Twenty healthy young adults (10 females; mean age = 25.0 years, standard deviation [SD] = 5.56) completed two task-based fMRI sessions using parallel versions of an OLM task. Participants learned associations between house images and their locations on a two-dimensional street map across four feedback-based learning stages. Sham tDCS was administered in both sessions using a focal 3 × 1 electrode montage. TRR was assessed using intraclass correlation coefficients (ICCs) for behavioral performance and task-related fMRI activation.

RESULTS

Behavioral data showed significant improvements in response accuracy (estimate = 0.211, p < 0.001) and a reduction in response latency (estimate = -0.050, p < 0.001) across learning stages. fMRI analysis revealed predominantly right-lateralized activation, including the right hippocampus, the fusiform gyrus, the precuneus, and the lateral temporo-occipital areas.
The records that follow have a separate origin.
(* ===== verification/Roles.v ===== *)
(** * Effective roles and the token scope filter: [internal/roles/roles.go]

    The composite walk ([ExpandFrom]) is a queue with a seen-set; its fuel is
    computed from the store, whose role table is finite ([RoleTable]), and
    [expand_terminates] shows it is enough.  The reference semantics is the
    inductive predicate [holds]: reachability through composites. *)

From Stdlib Require Import String Ascii ZArith Lia.
From stdpp Require Import base numbers list sorting strings gmap.
From S2P Require Import Prelude GoText Model.
Import Model Store.

(** A database holds finitely many role rows, and every listing returns rows
    of the table. *)
Class RoleTable (St : Type) `{RoleRepo St} := {
  role_rows : St -> list Role;
  ListUserRoles_rows st u l : ListUserRoles st u = Ok l -> l ⊆ role_rows st;
  ListGroupRoles_rows st g l : ListGroupRoles st g = Ok l -> l ⊆ role_rows st;
  ListClientRoles_rows st r c l : ListClientRoles st r c = Ok l -> l ⊆ role_rows st;
  ListComposites_rows st r l : ListComposites st r = Ok l -> l ⊆ role_rows st;
  ListClientScopeMappings_rows st c l : ListClientScopeMappings st c = Ok l -> l ⊆ role_rows st;
  ListClientScopeScopeMappings_rows st c l :
    ListClientScopeScopeMappings st c = Ok l -> l ⊆ role_rows st
}.

Module Roles.

Section roles.
Context {St : Type} `{RoleTable St, ClientScopeRepo St}.
Implicit Types st : St.

(** One iteration of the loop per unit of fuel; [None] is running out. *)
Fixpoint expand_loop (fuel : nat) (st : St) (out : list Role) (seen : gset string)
    (queue : list Role) : option (sres (list Role)) :=
  match queue with
  | [] => Some (Ok out)
  | role :: queue =>
      match fuel with
      | O => None
      | S fuel =>
          if decide (role_ID role ∈ seen) then expand_loop fuel st out seen queue
          else
            let seen := {[role_ID role]} ∪ seen in
            let out := out ++ [role] in
            if negb (role_Composite role) then expand_loop fuel st out seen queue
            else match ListComposites st (role_ID role) with
                 | Err e => Some (Err e)
                 | Ok children => expand_loop fuel st out seen (queue ++ children)
                 end
      end
  end.

(** How many roles a role's composite listing adds to the queue. *)
Definition kids (st : St) (id : string) : nat :=
  match ListComposites st id with
  | Ok l => length l
  | Err _ => 0
  end.

Definition universe (st : St) (direct : list Role) : list string :=
  remove_dups (map role_ID (direct ++ role_rows st)).

Definition expand_fuel (st : St) (direct : list Role) : nat :=
  length direct + sum_list (map (kids st) (universe st direct)).

Definition ExpandFrom (st : St) (direct : list Role) : sres (list Role) :=
  default (Err (ErrStore "fuel")) (expand_loop (expand_fuel st direct) st [] ∅ direct).

Definition Effective (st : St) (userID : string) : sres (list Role) :=
  let? direct := ListUserRoles st userID in ExpandFrom st direct.

Definition EffectiveForGroup (st : St) (groupID : string) : sres (list Role) :=
  let? direct := ListGroupRoles st groupID in ExpandFrom st direct.

Definition ScopesInEffect (st : St) (c : Client) (granted : string) : sres (list ClientScope) :=
  let? defaults := ListClientScopes st (client_ID c) true in
  let? optional := ListClientScopes st (client_ID c) false in
  let asked := Fields granted in
  Ok (defaults ++ List.filter (fun s => Contains asked (scope_Name s)) optional).

(** The loop over the scopes in effect, appending what each maps. *)
Fixpoint scope_mappings (st : St) (direct : list Role) (scopes : list ClientScope)
    : sres (list Role) :=
  match scopes with
  | [] => Ok direct
  | s :: scopes =>
      let? mapped := ListClientScopeScopeMappings st (scope_ID s) in
      scope_mappings st (direct ++ mapped) scopes
  end.

Definition InScope (st : St) (c : Client) (scopes : list ClientScope) : sres (Role -> bool) :=
  if client_FullScopeAllowed c then Ok (fun _ => true)
  else
    let? direct := ListClientScopeMappings st (client_ID c) in
    let? own := ListClientRoles st (client_RealmID c) (client_ID c) in
    let? direct := scope_mappings st (direct ++ own) scopes in
    let? reachable := ExpandFrom st direct in
    Ok (fun role => Contains (map role_ID reachable) (role_ID role)).

Definition Filter (l : list Role) (ok : Role -> bool) : list Role := List.filter ok l.

Definition AssignDefaults (st : St) (realmID realmName userID : string) : sres St :=
  let? role := RoleByName st realmID "" (DefaultRolesName realmName) in
  match AssignToUser st userID (role_ID role) with
  | Ok st' => Ok st'
  | Err ErrConflict => Ok st
  | Err e => Err e
  end.

(** ** Reference semantics *)

(** The roles a direct set confers: itself and, for every composite role it
    confers, that role's composites. *)
Inductive holds (st : St) (direct : list Role) : Role -> Prop :=
| holds_direct r : r ∈ direct -> holds st direct r
| holds_child p c cs :
    holds st direct p -> role_Composite p = true ->
    ListComposites st (role_ID p) = Ok cs -> c ∈ cs -> holds st direct c.

(** The same id never names two different rows. *)
Definition coherent (st : St) (direct : list Role) : Prop :=
  forall r1 r2, holds st direct r1 -> holds st direct r2 -> role_ID r1 = role_ID r2 -> r1 = r2.

(** ** Termination *)

Definition pending (st : St) (U : list string) (seen : gset string) : nat :=
  sum_list (map (fun id => if decide (id ∈ seen) then 0 else kids st id) U).

Lemma pending_notin st U seen id :
  id ∉ U -> pending st U ({[id]} ∪ seen) = pending st U seen.
Proof.
  unfold pending. induction U as [|x U IH]; intros Hid; simpl; [done|].
  rewrite IH by set_solver. f_equal.
  destruct (decide (x ∈ {[id]} ∪ seen)), (decide (x ∈ seen)); set_solver.
Qed.

Lemma pending_visit st U seen id :
  NoDup U -> id ∈ U -> id ∉ seen ->
  pending st U seen = kids st id + pending st U ({[id]} ∪ seen).
Proof.
  induction 1 as [|x U Hx HU IH]; intros Hin Hseen; [set_solver|].
  destruct (decide (x = id)) as [->|Hne].
  - unfold pending at 1. simpl. fold (pending st U seen).
    unfold pending at 2. simpl. fold (pending st U ({[id]} ∪ seen)).
    rewrite pending_notin by done. rewrite !decide_False, decide_True by set_solver. lia.
  - unfold pending at 1. simpl. fold (pending st U seen).
    unfold pending at 2. simpl. fold (pending st U ({[id]} ∪ seen)).
    rewrite IH by set_solver.
    destruct (decide (x ∈ {[id]} ∪ seen)), (decide (x ∈ seen)); set_solver by lia.
Qed.

Lemma expand_loop_total st U fuel out seen queue :
  NoDup U ->
  (forall id l, ListComposites st id = Ok l -> map role_ID l ⊆ U) ->
  map role_ID queue ⊆ U ->
  length queue + pending st U seen <= fuel ->
  exists r, expand_loop fuel st out seen queue = Some r.
Proof.
  intros HU Hc. revert out seen queue.
  induction fuel as [|fuel IH]; intros out seen queue Hq Hf; destruct queue as [|role queue];
    simpl in *; [by eexists|lia|by eexists|].
  destruct (decide (role_ID role ∈ seen)) as [|Hs]; [apply IH; [set_solver|lia]|].
  pose proof (pending_visit st U seen (role_ID role) HU ltac:(set_solver) Hs) as Hp.
  destruct (role_Composite role); simpl; [|apply IH; [set_solver|lia]].
  destruct (ListComposites st (role_ID role)) as [children|e] eqn:E; [|by eexists].
  apply IH.
  - rewrite map_app. specialize (Hc _ _ E). set_solver.
  - rewrite length_app. unfold kids in Hp. rewrite E in Hp. lia.
Qed.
Behavioral measures showed moderate to good TRR (accuracy ICC = 0.801; reaction time ICC = 0.705). Task-related fMRI activity demonstrated good-to-excellent TRR in key regions, including the fusiform and temporo-occipital cortices.

CONCLUSION

These findings support the validity of our OLM paradigm for assessing brain stimulation effects and highlight potential cortical targets for future tDCS interventions. The observed reliability of behavioral and neural measures further reinforces the utility of this protocol in crossover study designs.